-------- RECORDS FOR PROCESSING --------
(** C7 on the code: the start is scheduled, notifications are on, and
    [stop()] comes during the first sleep of the countdown.  The worker
    reads the flag as false and leaves the countdown; it then logs and
    notifies that blocking has started, and only the blocking loop, which
    reads the flag again, keeps it from enumerating processes. *)
Theorem stop_in_countdown_still_announces_start :
  run_thread abspath lower 3 stop_while_counting at_one_past_midnight
  = (Ok tt, {| trace := [Now 0; Now 0; Now 0; Now 0; Log INFO (Scheduled 60000000);
                         Notification (Scheduled 60000000); Running true;
                         UpdateStats (PyFloat 60000000) 0 0; Sleep 1; Running false;
                         Now 0; Log INFO (StartedBlocking 30);
                         Notification (StartedBlocking 30); Now 0; Running false;
                         Running false];
               attempts := 0; blocked_apps := 0; calls := 0 |}).
Proof. reflexivity. Qed.

(** C8 as the spec states it fails: after a start time that is no time of
    day the consumer receives what it receives after a run that completed,
    the one signal [finished], and its slot logs that the session was
    completed. *)
Lemma failure_looks_like_completion :
  let failed := run_thread abspath lower 3 suspended malformed_start in
  let completed := run_thread abspath lower 3 suspended by_name in
  strptime_HM "25:00" = None
  /\ fst completed = Ok tt
  /\ In (Log INFO FinishedBlocking) (trace (snd completed))
  /\ Controller.signals failed = Controller.signals completed
  /\ flat_map (Controller.react malformed_start) (Controller.signals failed)
     = [Log INFO SessionCompleted].
Proof.
  cbn zeta. split; [reflexivity | split; [reflexivity | split; [ | split; reflexivity]]].
  cbn. auto 10.
Qed.

Lemma malformed_start_fails_fast_witness :
  start_time malformed_start = Some "25:00"
  /\ truthy "25:00" = true
  /\ ascii_text "25:00"
  /\ strptime_HM "25:00" = None
  /\ run_thread abspath lower 3 suspended malformed_start
     = (Ok tt, {| trace := [Log ERROR IncorrectTimeFormat];
                  attempts := 0; blocked_apps := 0; calls := 0 |})
  /\ Controller.signals (run_thread abspath lower 3 suspended malformed_start)
     = [Controller.finished].
Proof.
  do 4 (split; [reflexivity | ]).
  exact (malformed_start_fails_fast abspath lower 3 suspended malformed_start "25:00"
           eq_refl eq_refl eq_refl eq_refl).
Defined.

(** C9 as the spec states it fails: the poll interval is five seconds and
    the clock moves ten seconds with every step of the worker; the countdown
    sleeps one second a turn and counts 30, 29, 28 seconds down, while by
    the clock the start time has passed before the second update. *)
Lemma countdown_ignores_poll_interval_and_clock :
  check_frequency every_five_seconds = 5
  /\ run_thread abspath lower 5 stop_in_third_turn every_five_seconds
     = (Ok tt, {| trace := [Now 0; Now 10000000; Now 20000000; Now 30000000;
                            Log INFO (Scheduled 60000000); Running true;
                            UpdateStats (PyFloat 30000000) 0 0; Sleep 1; Running true;
                            UpdateStats (PyFloat 29000000) 0 0; Sleep 1; Running true;
                            UpdateStats (PyFloat 28000000) 0 0; Sleep 1; Running false;
                            Now 150000000; Log INFO (StartedBlocking 30); Now 170000000;
                            Running false; Running false];
                  attempts := 0; blocked_apps := 0; calls := 0 |}).
Proof. split; reflexivity. Qed.



(** ** Further properties of the worker *)

Ltac subst_lets := repeat match goal with x := _ |- _ => subst x end.

Section WorkerFacts.

Variables abspath lower : string -> string.
Variable env : Env.
Variable self : BlockerThread.

(** *** Notifications *)

Lemma handled_silent proc :
  notify self = false ->
  existsb notifies (handled_events abspath lower self proc) = false.
Proof.
  intros N. unfold_sweep. rewrite ?N. sweep_cases. all: try reflexivity; congruence.
Qed.

Lemma pass_silent ps :
  notify self = false ->
  existsb notifies (pass_events abspath lower self ps) = false.
Proof.
  intros N. induction ps as [| p rest IH]; cbn; [reflexivity | ].
  rewrite existsb_app, (handled_silent p N).
  destruct (handled_result abspath lower self p); auto.
Qed.

Lemma reaches_silent ph tr a :
  reaches abspath lower env self ph tr a ->
  notify self = false ->
  existsb notifies tr = false.
Proof.
  intros R N. induction R; cbn zeta; subst_lets; unfold notified; rewrite ?N;
    rewrite ?existsb_app, ?IHR, ?(pass_silent _ N); reflexivity.
Qed.

(** *** The ways in which a run ends *)

Lemma sweep_marks evs :
  forallb sweep_event evs = true ->
  existsb logs_finished evs = false /\ existsb logs_bad_time evs = false.
Proof.
  induction evs as [| e rest IH]; cbn; [auto | ].
  intros H. apply andb_prop in H. destruct H as [He Hr].
  destruct (IH Hr) as [-> ->].
  destruct e as [ | | | | | | | [] [] | | | ]; try discriminate; auto.
Qed.

Lemma notified_marks m :
  m <> FinishedBlocking ->
  existsb logs_finished (notified self m) = false
  /\ existsb logs_bad_time (notified self m) = false
  /\ existsb reads_stop (notified self m) = false.
Proof. intros _. unfold notified. destruct (notify self); auto. Qed.

Lemma reaches_end_inv ph tr a :
  reaches abspath lower env self ph tr a -> end_inv ph tr.
Proof.
  intros R. pose proof (reaches_stop_inv abspath lower env self ph tr a R) as SI. revert SI.
  induction R as
    [ N | s N P | s hm N P R | s hm start N P R
    | w tr a H IH W F | w tr a H IH W F | w tr a H IH W
    | tr a H IH
    | e tr a H IH T F Hr Fq | e tr a H IH T F Hr Fq
    | e tr a x H IH T F Hr | e tr a H IH T | e tr a H IH T F
    | tr a H IH F | tr a H IH F ];
    cbn zeta; subst_lets; intros SI;
    try (specialize (IH (reaches_stop_inv abspath lower env self _ _ _ H)));
    unfold end_inv, ended_one_way in *; cbn zeta.
  - auto.
  - unfold notified. destruct (notify self); cbn; auto.
  - unfold notified. destruct (notify self); cbn; auto.
  - unfold notified. destruct (notify self); cbn; auto.
  - destruct IH as [A B]. rewrite !existsb_app, A, B. cbn. auto.
  - destruct IH as [A B]. rewrite !existsb_app, A, B. cbn. auto.
  - assumption.
  - destruct IH as [A B]. rewrite !existsb_app, A, B. unfold notified.
    destruct (notify self); cbn; auto.
  - destruct IH as [A0 B0].
    destruct (sweep_marks _ (pass_events_sweep abspath lower self
                               (process_table env (List.length tr + 2)))) as [A B].
    rewrite !existsb_app, A0, B0, A, B. cbn. auto.
  - exact I.
  - exact I.
  - destruct IH as [A B]. rewrite !existsb_app, A, B. cbn. auto.
  - destruct IH as [A B]. rewrite !existsb_app, A, B. cbn. auto.
  - destruct IH as [A B].
    destruct (reaches_stop_inv abspath lower env self _ _ _ H) as [_ St].
    assert (E : existsb reads_stop tr = false).
    { destruct (existsb reads_stop tr); [ | reflexivity].
      rewrite St in F by reflexivity. discriminate. }
    left. rewrite !existsb_app, A, B, E. unfold notified.
    destruct (notify self); cbn; auto.
  - destruct IH as [A B]. right. left. rewrite !existsb_app, A, B. cbn.
    rewrite orb_true_r. auto.
Qed.

(** *** What leaves [run] as an exception *)

Lemma pass_result_raise ps x :
  pass_result abspath lower self ps = Raise x -> soft_failure x = false.
Proof.
  induction ps as [| p rest IH]; cbn; [discriminate | ].
  destruct (handled_result_cases abspath lower self p) as [E | [y [E S]]]; rewrite E.
  - exact IH.
  - intros H. inversion H; subst. exact S.
Qed.

Lemma reaches_crash_hard ph tr a x :
  reaches abspath lower env self ph tr a -> ph = Crashed x -> soft_failure x = false.
Proof.
  intros R. destruct R; intros E; try discriminate E; inversion E; subst.
  - reflexivity.
  - eapply pass_result_raise. eassumption.
Qed.

(** *** The loops end *)

Lemma flag_false_from n pos :
  stop_at env = Some n -> (n <= pos)%nat -> flag env pos = false.
Proof. intros S L. unfold flag. rewrite S. apply Nat.ltb_ge. exact L. Qed.

Lemma flag_true_before n pos :
  stop_at env = Some n -> flag env pos = true -> (pos < n)%nat.
Proof. intros S F. unfold flag in F. rewrite S in F. apply Nat.ltb_lt. exact F. Qed.

Lemma countdown_grows fuel : forall w st,
  (List.length (trace st) <= List.length (trace (snd (countdown fuel env w st))))%nat.
Proof.
  induction fuel as [| fuel IH]; intros w st; cbn [countdown]; exec; [lia | ].
  destruct (0 <? w); exec; [ | lia].
  destruct (flag env (List.length (trace st))); exec.
  - unfold sleep. change (1 <? 0) with false. exec.
    match goal with |- context [countdown fuel env ?w' ?s] => specialize (IH w' s) end.
    cbn [trace] in IH. rewrite !length_app in IH. cbn [List.length] in IH. lia.
  - rewrite length_app. cbn. lia.
Qed.

Lemma countdown_ends_after_stop n fuel : forall w st,
  stop_at env = Some n ->
  (1 <= fuel)%nat ->
  (n < fuel + List.length (trace st))%nat ->
  fst (countdown fuel env w st) <> OutOfFuel.
Proof.
  induction fuel as [| fuel IH]; intros w st S F1 B; [lia | ].
  cbn [countdown]. exec. destruct (0 <? w); exec; [ | discriminate].
  destruct (flag env (List.length (trace st))) eqn:F; exec; [ | discriminate].
  apply (flag_true_before n) in F; [ | exact S].
  unfold sleep. change (1 <? 0) with false. exec.
  apply IH; [exact S | lia | ]. cbn [trace]. rewrite !length_app. cbn [List.length]. lia.
Qed.

Lemma blocking_loop_ends end_time n fuel : forall st,
  (forall pos, (n <= pos)%nat -> end_time <= clock env pos \/ flag env (pos + 1) = false) ->
  (1 <= fuel)%nat ->
  (n < fuel + List.length (trace st))%nat ->
  fst (blocking_loop abspath lower fuel env self end_time st) <> OutOfFuel.
Proof.
  induction fuel as [| fuel IH]; intros st P F1 B; [lia | ].
  cbn [blocking_loop]. exec.
  destruct (Z.ltb_spec (clock env (List.length (trace st))) end_time) as [T | T]; exec;
    [ | discriminate].
  destruct (flag env (List.length (trace st ++ [Now (clock env (List.length (trace st)))])))
    eqn:F; exec; [ | discriminate].
  rewrite length_snoc in F.
  assert (L : (List.length (trace st) < n)%nat).
  { destruct (Nat.lt_ge_cases (List.length (trace st)) n) as [L | L]; [exact L | ].
    destruct (P _ L) as [C | C]; [lia | congruence]. }
  match goal with |- context [sweep abspath lower env self ?s] =>
    pose proof (sweep_extends abspath lower env self s) as S;
    destruct (sweep abspath lower env self s) as [r st'] end.
  cbn in S. destruct S as (Hr & Ht & Ha & Hb).
  destruct r as [[] | x |]; exec.
  - unfold sleep. destruct (check_frequency self <? 0); exec; [discriminate | ].
    apply IH; [exact P | lia | ]. cbn [trace]. rewrite Ht, !length_app. cbn [List.length]. lia.
  - discriminate.
  - exfalso. apply (pass_result_fuel abspath lower self _ (eq_sym Hr)).
Qed.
--------
**WHAT IS EXPECTED:**
Starting at the line above that holds "- exact IH." and ending at the line that holds "stop_at env = Some n -> (n", transcribe each line exactly and include no other lines.

**ANSWER SPACE:**
  - exact IH.
  - intros H. inversion H; subst. exact S.
Qed.

Lemma reaches_crash_hard ph tr a x :
  reaches abspath lower env self ph tr a -> ph = Crashed x -> soft_failure x = false.
Proof.
  intros R. destruct R; intros E; try discriminate E; inversion E; subst.
  - reflexivity.
  - eapply pass_result_raise. eassumption.
Qed.

(** *** The loops end *)

Lemma flag_false_from n pos :
  stop_at env = Some n -> (n <= pos)%nat -> flag env pos = false.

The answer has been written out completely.